Au fond, c’est là probablement la vraie histoire du seigneur Polichinelle et de plus d’un type de la commedia dell’arte ; seulement les uns prétendent qu’il faudrait peut-être la transporter dans l’antiquité, les autres qu’elle ne doit pas être reculée au-delà de l’âge moderne. En tout cas l’abbé Galiani la rajeunit trop en l’attribuant au siècle passé, qui, pour lui, était le dix-septième siècle. Polichinelle est plus vieux que cela, sans contredit. Je ne méconnais, je le répète, ni son ancienneté ni sa popularité. Mais il a eu chez nous une destinée à part : il n’a brillé que sur les théâtres de marionnettes ; il n’apparaît point ou guère dans les troupes italiennes qui vinrent en France ; il ne s’est point fait place, non plus, sur notre scène comique. C’est encore Molière qui, dans un intermède du Malade imaginaire, lui a donné le plus grand rôle ; mais il n’est là qu’un prête-nom ; il ne fait que remplacer le Pédant, comme on le verra dans la suite de ce livre, et n’a point son caractère original.

Truffaldin, le zanni vénitien, n’eut son succès que plus tard. Le Narcisino, dessevedo de Mal albergo, les Giangurgoli calabrais n’émigrèrent point. Le Pagliaccio n’engendra que vers la fin du siècle dernier le Paillasse de la Foire. Ainsi de bien d’autres masques, dont je n’ai pas eu à m’occuper, parce qu’ils sont restés étrangers à Molière et à notre comédie.

Je ne viens pas des premiers explorer ce curieux et pittoresque canton de la littérature et de l’art. J’arrive, au contraire, après beaucoup d’autres écrivains du siècle dernier et du siècle présent. Les ouvrages de Louis Riccoboni dit Lelio, dans la première moitié du dix-huitième siècle, l’Histoire de l’ancien théâtre italien, publiée par les frères Parfait en 1753, celle de Des Boulmiers en 1769, les Annales d’Antoine d’Origny en 1788, les études de Cailhava d’Estandoux, faites précisément au même point de vue que le mien, constituent toute une série de travaux d’histoire et de critique littéraire, qui témoignent que c’est déjà d’ancienne date que l’attention s’est portée en France sur cette sorte d’invasion comique que je vais décrire à mon tour.
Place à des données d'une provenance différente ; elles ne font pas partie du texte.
(** The pool, the instance and the host. *)
Definition VM : Type := IPAMPool * Instance * W.

Definition generateInstanceID : ST W string :=
  (b <- rand_Read 16 ;; st_ret (hex_encode b))%go.

(** What [Configure] does between its critical sections: the network
    resources, then the Firecracker machine. *)
Definition fc_config (i : Instance) (netCfg : Config) (guestIP : list Z) (guestNet : IPNet)
    (gatewayIP : list Z) (kernelPath kernelArgs : string) : FcConfig :=
  {| fc_SocketPath := i_SocketPath i; fc_RootDrive := RootfsPath (i_cfg i);
     fc_RootReadOnly := true; fc_VcpuCount := VCPUCount (i_cfg i);
     fc_MemSizeMib := MemSizeMB (i_cfg i); fc_HostDevName := TapName netCfg;
     fc_MacAddress := generateMAC (i_ID i); fc_GuestIP := guestIP;
     fc_GuestMask := net_mask guestNet; fc_Gateway := gatewayIP;
     fc_VsockCID := i_GuestCID i; fc_KernelImagePath := kernelPath;
     fc_KernelArgs := kernelArgs |}.

Definition create_machine (ctx : Context) (i : Instance) (netCfg : Config) : ST W Z := λ w,
  match ParseCIDR (GuestIP netCfg) with
  | None => (Err (Errorf "parse guest IP %q: %w" []), w)
  | Some (guestIP, guestNet) =>
      match ParseIP (HostIP netCfg) with
      | None => (Err (Errorf "parse host/gateway IP %q: invalid IP" []), w)
      | Some gatewayIP =>
          let mk := fc_config i netCfg guestIP guestNet gatewayIP in
          if EnableResume (i_snapCfg i) then
            if bool_decide (MemFilePath (i_snapCfg i) = "")
               || bool_decide (StateFilePath (i_snapCfg i) = "")
            then (Err (Errorf "snapshot restore enabled but snapshot paths are missing" []), w)
            else
              match validateSnapshotIntegrity (i_snapInteg i) (i_snapCfg i) w with
              | (Err e, w) => (Err (Errorf "validate snapshot integrity: %w" [e]), w)
              | (Ok _, w) =>
                  st_wrap "create firecracker machine: %w"
                    (NewMachine ctx (mk "" "")
                       (Some (MemFilePath (i_snapCfg i), StateFilePath (i_snapCfg i)))) w
              end
          else
            match guestKernelArgs (BootArgs (i_cfg i)) (GuestAgentPath (i_cfg i)) with
            | Err e => (Err e, w)
            | Ok kernelArgs =>
                st_wrap "create firecracker machine: %w"
                  (NewMachine ctx (mk (KernelPath (i_cfg i)) kernelArgs) None) w
            end
      end
  end.

Definition configure_body (ctx : Context) (i : Instance) : ST (Allocation * W) Z := λ '(a, w),
  match Setup ctx (a, w) with
  | (Err e, (a, w)) => (Err (Errorf "setup network resources: %w" [e]), (a, w))
  | (Ok _, (a, w)) =>
      let '(r, w) := create_machine ctx i (a_cfg a) w in (r, (a, w))
  end.

Definition Configure (ctx : Context) : ST VM unit := λ '(p, i, w),
  match generateInstanceID w with
  | (Err e, w) => (Err (Errorf "generate instance ID: %w" [e]), (p, i, w))
  | (Ok instanceID, w) =>
      match vmm_Validate (i_cfg i) with
      | Err e => (Err (Errorf "invalid config: %w" [e]), (p, i, w))
      | Ok _ =>
          match validateRuntimeAssets (i_cfg i) (i_snapCfg i) w with
          | (Err e, w) => (Err e, (p, i, w))
          | (Ok _, w) =>
              match i_network i with
              | None => (Err (Panic "nil network lease"), (p, i, w))
              | Some a =>
                  match Validate (a_cfg a) with
                  | Err e => (Err (Errorf "invalid network config: %w" [e]), (p, i, w))
                  | Ok _ =>
                      match configure_begin instanceID i with
                      | (Err e, i) => (Err e, (p, i, w))
                      | (Ok _, i) =>
                          match configure_body ctx i (a, w) with
                          | (Ok machine, (a, w)) =>
                              (Ok tt, (p, configure_done machine (set_network (Some a) i), w))
                          | (Err e, (a, w)) =>
                              match alloc_Release Background (p, a, w) with
                              | (Err ce, (p, a, w)) =>
                                  (Err (Joined [e; Errorf "cleanup network resources after configure failure: %w" [ce]]),
                                   (p, configure_failed false (set_network (Some a) i), w))
                              | (Ok _, (p, a, w)) =>
                                  (Err e, (p, configure_failed true (set_network (Some a) i), w))
                              end
                          end
                      end
                  end
              end
          end
      end
  end.

Definition Start (ctx : Context) : ST VM unit := λ '(p, i, w),
  match start_begin i with
  | (Err e, i) => (Err e, (p, i, w))
  | (Ok machine, i) =>
      let resume := EnableResume (i_snapCfg i) in
      match (if resume then machine_ResumeVM ctx machine w else machine_Start ctx machine w) with
      | (Err e, w) =>
          (Err (Errorf (if resume then "resume microvm snapshot: %w" else "start guest os: %w") [e]),
           (p, start_failed i, w))
      | (Ok _, w) => let '(r, i) := start_done i in (r, (p, i, w))
      end
  end.

Definition stop_machine (m : option Z) (w : W) : bool * list error * W :=
  match m with
  | None => (true, [], w)
  | Some m => match machine_StopVMM m w with
              | (Ok _, w) => (true, [], w)
              | (Err e, w) => (false, [Errorf "stop vmm: %w" [e]], w)
              end
  end.
Definition stop_network (ctx : Context) (n : option Allocation) (p : IPAMPool) (w : W)
  : bool * list error * (IPAMPool * option Allocation * W) :=
  match n with
  | None => (false, [], (p, None, w))
  | Some a => match alloc_Release ctx (p, a, w) with
              | (Ok _, (p, a, w)) => (true, [], (p, Some a, w))
              | (Err e, (p, a, w)) =>
                  (false, [Errorf "release network resources: %w" [e]], (p, Some a, w))
              end
  end.
Definition stop_socket (machineStopped : bool) (path : string) (w : W) : bool * list error * W :=
  if machineStopped then
    match Remove path w with
    | (RemoveFailed e, w) => (false, [Errorf "remove socket: %w" [e]], w)
    | (_, w) => (true, [], w)
    end
  else (false, [], w).

Definition Stop (ctx : Context) : ST VM unit := λ '(p, i, w),
  let '(go, i) := stop_begin i in
  if negb go then (Ok tt, (p, i, w))
  else
    let '(machineStopped, e1, w) := stop_machine (i_machine i) w in
    let '(networkReleased, e2, (p, n, w)) := stop_network ctx (i_network i) p w in
    let '(socketRemoved, e3, w) := stop_socket machineStopped (i_SocketPath i) w in
    let '(r, i) := stop_end machineStopped networkReleased socketRemoved (e1 ++ e2 ++ e3)
                            (set_network n i) in
    (r, (p, i, w)).
End Methods.

Arguments VM W : clear implicits.

(** ** Each method on its own *)

(** The states a completed call can lead to. *)
Inductive lifecycle : State → State → Prop :=
  | lc_same s : lifecycle s s
  | lc_configured : lifecycle StateCreated StateConfigured
  | lc_configure_cleanup : lifecycle StateCreated StateCleanupFailed
  | lc_running : lifecycle StateConfigured StateRunning
  | lc_stopped s : stoppable s = true → lifecycle s StateStopped
  | lc_stop_failed s : stoppable s = true → lifecycle s StateCleanupFailed.
#[export] Hint Constructors lifecycle : shiyao.

(** What each resting state says of the machine and of the lease. *)
Definition lease_live (i : Instance) : Prop :=
  ∃ a, i_network i = Some a ∧ a_released a = false ∧ a_cleanup a = [Clean_TAP; Clean_Firewall].
Definition inst_wf (i : Instance) : Prop :=
  match i_state i with
  | StateCreated => i_machine i = None
  | StateConfigured | StateRunning => is_Some (i_machine i) ∧ lease_live i
  | StateStopped =>
      i_machine i = None ∧ ∃ a, i_network i = Some a ∧ a_released a = true
  | StateCleanupFailed => True
  | StateConfiguring | StateStarting | StateStopping => False
  end.

Section MethodFacts.
Context {W : Type} `{Host W}.
Implicit Types (w : W) (p : IPAMPool).

Lemma setup_ok_cleanup ctx a w a' w' :
  Setup ctx (a, w) = (Ok tt, (a', w')) →
  a_released a = false ∧ a_cleanup a' = [Clean_TAP; Clean_Firewall] ∧ a_released a' = false
  ∧ a_cfg a' = a_cfg a ∧ a_cid a' = a_cid a.
Proof.
  unfold Setup. destruct (a_released a) eqn:Hr; [done|].
  case_bool_decide as Hc; [|done]. cbn [negb].
  destruct (SetupTAP (a_cfg a) w) as [[]  w1]; [|done].
  destruct (SetupFirewall ctx _ w1) as [[] w2]; [|done].
  intros [= <- <-]. cbn. by rewrite Hc, Hr.
Qed.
Parmi les modernes, il faut citer M. Charles Magnin pour son Histoire des marionnettes, et surtout pour son article sur le Théâtre céleste dans la Revue des Deux-Mondes du 15 décembre 1847 ; les deux volumes intitulés Masques et bouffons de M. Maurice Sand, publiés en 1862 ; un article de M. Jules Guillemot sur le Théâtre italien de Gherardi, dans la Revue contemporaine du 15 mai 1866. Malgré ces nombreux devanciers, le soin que j’ai pris de remonter autant que possible aux textes et aux documents originaux, m’a permis d’apporter dans cette étude quelques éléments nouveaux, que le lecteur qui a étudié ces questions saura facilement reconnaître.

En terminant, j’adresse mes remerciements à M. G. Saige, archiviste aux Archives de l’Empire, à l’obligeance de qui je dois d’avoir pu y recueillir quelques précieux renseignements. J’ai aussi des obligations particulières à M. Francisque, qui a ouvert à mes recherches la riche collection théâtrale qu’il a formée, et dont il reste le zélé conservateur, depuis qu’elle appartient à la Société des Auteurs dramatiques ; j’ai trouvé dans cette collection, créée avec une intelligence et une persévérance si remarquables, des ouvrages que j’avais demandés vainement aux plus grandes bibliothèques de Paris.